PROBLEM –
Using the data that follows, return exactly the lines from the one that contains "o_addStart := string_of" through the one that contains "o_printDeleted := printDeleted", ends included.
━━ RECORDS SUPPLIED ━━
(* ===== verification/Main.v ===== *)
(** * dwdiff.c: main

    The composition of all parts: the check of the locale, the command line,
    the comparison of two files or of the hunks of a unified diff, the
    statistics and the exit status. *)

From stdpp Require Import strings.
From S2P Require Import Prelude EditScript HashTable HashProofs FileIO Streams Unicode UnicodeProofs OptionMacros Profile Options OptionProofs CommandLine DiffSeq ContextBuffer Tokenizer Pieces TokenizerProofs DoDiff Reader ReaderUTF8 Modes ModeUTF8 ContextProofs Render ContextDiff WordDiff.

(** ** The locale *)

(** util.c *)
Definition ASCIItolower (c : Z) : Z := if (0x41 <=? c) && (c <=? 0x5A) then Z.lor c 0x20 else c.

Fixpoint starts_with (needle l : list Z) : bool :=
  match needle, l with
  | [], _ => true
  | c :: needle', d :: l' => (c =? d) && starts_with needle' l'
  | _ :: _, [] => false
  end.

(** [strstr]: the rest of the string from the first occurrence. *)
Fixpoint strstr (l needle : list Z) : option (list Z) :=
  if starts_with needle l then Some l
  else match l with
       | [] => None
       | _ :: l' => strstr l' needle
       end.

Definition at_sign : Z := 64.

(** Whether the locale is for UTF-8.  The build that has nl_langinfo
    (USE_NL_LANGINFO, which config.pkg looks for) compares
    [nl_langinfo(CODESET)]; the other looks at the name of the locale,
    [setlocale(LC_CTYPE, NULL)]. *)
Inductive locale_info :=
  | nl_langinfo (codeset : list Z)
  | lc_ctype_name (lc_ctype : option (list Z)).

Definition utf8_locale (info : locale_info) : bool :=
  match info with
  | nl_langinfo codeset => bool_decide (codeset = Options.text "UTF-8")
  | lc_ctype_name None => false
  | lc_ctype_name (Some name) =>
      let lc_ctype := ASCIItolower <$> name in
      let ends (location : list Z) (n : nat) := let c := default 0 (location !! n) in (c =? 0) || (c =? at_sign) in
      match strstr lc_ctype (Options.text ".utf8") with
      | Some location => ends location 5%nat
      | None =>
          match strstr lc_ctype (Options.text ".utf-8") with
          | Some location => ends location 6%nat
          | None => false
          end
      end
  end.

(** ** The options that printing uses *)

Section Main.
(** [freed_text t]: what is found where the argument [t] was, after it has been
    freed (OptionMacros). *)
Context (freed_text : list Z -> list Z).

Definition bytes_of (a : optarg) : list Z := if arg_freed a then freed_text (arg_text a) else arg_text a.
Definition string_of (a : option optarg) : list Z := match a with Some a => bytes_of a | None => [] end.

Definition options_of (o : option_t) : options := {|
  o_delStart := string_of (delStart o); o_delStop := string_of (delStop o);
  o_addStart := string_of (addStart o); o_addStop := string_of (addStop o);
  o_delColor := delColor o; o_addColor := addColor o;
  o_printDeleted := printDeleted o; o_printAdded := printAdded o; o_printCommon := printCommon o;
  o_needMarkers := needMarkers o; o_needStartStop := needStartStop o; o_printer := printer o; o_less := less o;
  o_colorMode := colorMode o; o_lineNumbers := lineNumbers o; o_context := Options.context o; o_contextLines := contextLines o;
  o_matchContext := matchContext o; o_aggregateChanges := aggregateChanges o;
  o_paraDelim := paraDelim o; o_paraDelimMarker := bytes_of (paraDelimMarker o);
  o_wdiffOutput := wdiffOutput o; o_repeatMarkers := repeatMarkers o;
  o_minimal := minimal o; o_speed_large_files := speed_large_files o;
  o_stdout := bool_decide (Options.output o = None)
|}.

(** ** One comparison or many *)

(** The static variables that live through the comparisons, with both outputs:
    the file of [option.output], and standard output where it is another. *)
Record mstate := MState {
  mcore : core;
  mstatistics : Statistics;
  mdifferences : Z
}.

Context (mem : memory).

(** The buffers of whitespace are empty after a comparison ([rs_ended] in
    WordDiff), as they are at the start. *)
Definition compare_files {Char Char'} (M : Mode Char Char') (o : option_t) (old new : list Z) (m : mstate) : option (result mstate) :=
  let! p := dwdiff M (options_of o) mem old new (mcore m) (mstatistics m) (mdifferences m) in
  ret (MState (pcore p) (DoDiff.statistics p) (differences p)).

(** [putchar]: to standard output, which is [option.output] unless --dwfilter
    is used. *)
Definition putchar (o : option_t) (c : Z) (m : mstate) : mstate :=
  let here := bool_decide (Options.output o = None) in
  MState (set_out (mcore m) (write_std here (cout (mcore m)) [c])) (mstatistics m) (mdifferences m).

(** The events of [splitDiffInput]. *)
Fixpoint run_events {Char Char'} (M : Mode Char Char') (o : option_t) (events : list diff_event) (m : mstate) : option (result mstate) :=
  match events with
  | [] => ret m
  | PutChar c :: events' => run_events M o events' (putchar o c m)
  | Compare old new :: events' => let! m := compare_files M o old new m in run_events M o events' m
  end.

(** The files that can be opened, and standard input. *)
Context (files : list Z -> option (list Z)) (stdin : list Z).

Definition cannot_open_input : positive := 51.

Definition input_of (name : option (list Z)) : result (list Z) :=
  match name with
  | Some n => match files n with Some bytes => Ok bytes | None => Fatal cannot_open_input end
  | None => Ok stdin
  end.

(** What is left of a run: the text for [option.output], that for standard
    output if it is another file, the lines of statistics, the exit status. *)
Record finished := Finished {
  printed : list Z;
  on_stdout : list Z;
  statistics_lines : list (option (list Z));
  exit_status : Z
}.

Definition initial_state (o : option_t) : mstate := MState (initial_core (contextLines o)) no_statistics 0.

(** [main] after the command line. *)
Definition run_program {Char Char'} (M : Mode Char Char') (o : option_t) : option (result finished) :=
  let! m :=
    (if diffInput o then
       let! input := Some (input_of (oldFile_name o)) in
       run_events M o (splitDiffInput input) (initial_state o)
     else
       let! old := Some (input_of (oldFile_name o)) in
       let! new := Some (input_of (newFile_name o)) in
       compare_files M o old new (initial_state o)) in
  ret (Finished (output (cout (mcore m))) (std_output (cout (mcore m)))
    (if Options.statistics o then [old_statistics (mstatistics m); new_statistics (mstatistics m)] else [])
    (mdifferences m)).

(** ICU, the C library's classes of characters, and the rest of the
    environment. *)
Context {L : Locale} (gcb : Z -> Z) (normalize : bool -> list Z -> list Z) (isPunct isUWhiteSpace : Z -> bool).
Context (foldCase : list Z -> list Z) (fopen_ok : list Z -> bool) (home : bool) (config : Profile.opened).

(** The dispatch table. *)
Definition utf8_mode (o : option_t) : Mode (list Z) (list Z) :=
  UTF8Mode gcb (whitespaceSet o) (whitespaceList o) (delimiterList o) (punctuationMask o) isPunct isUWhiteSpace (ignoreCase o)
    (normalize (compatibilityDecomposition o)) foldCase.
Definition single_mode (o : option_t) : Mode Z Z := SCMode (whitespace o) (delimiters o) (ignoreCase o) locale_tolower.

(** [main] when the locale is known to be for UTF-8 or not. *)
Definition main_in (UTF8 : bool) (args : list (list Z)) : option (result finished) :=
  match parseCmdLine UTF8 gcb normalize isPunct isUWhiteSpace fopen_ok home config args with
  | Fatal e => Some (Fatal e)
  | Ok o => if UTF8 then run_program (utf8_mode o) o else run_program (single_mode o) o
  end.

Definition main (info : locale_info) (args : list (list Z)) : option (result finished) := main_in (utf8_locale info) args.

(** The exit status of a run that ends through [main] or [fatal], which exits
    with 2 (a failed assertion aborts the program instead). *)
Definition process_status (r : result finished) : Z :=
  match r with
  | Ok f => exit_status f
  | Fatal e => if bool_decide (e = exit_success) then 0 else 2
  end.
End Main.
━━━
WRITTEN RESPONSE –
  o_addStart := string_of (addStart o); o_addStop := string_of (addStop o);
  o_delColor := delColor o; o_addColor := addColor o;
  o_printDeleted := printDeleted o; o_printAdded := printAdded o; o_printCommon := printCommon o;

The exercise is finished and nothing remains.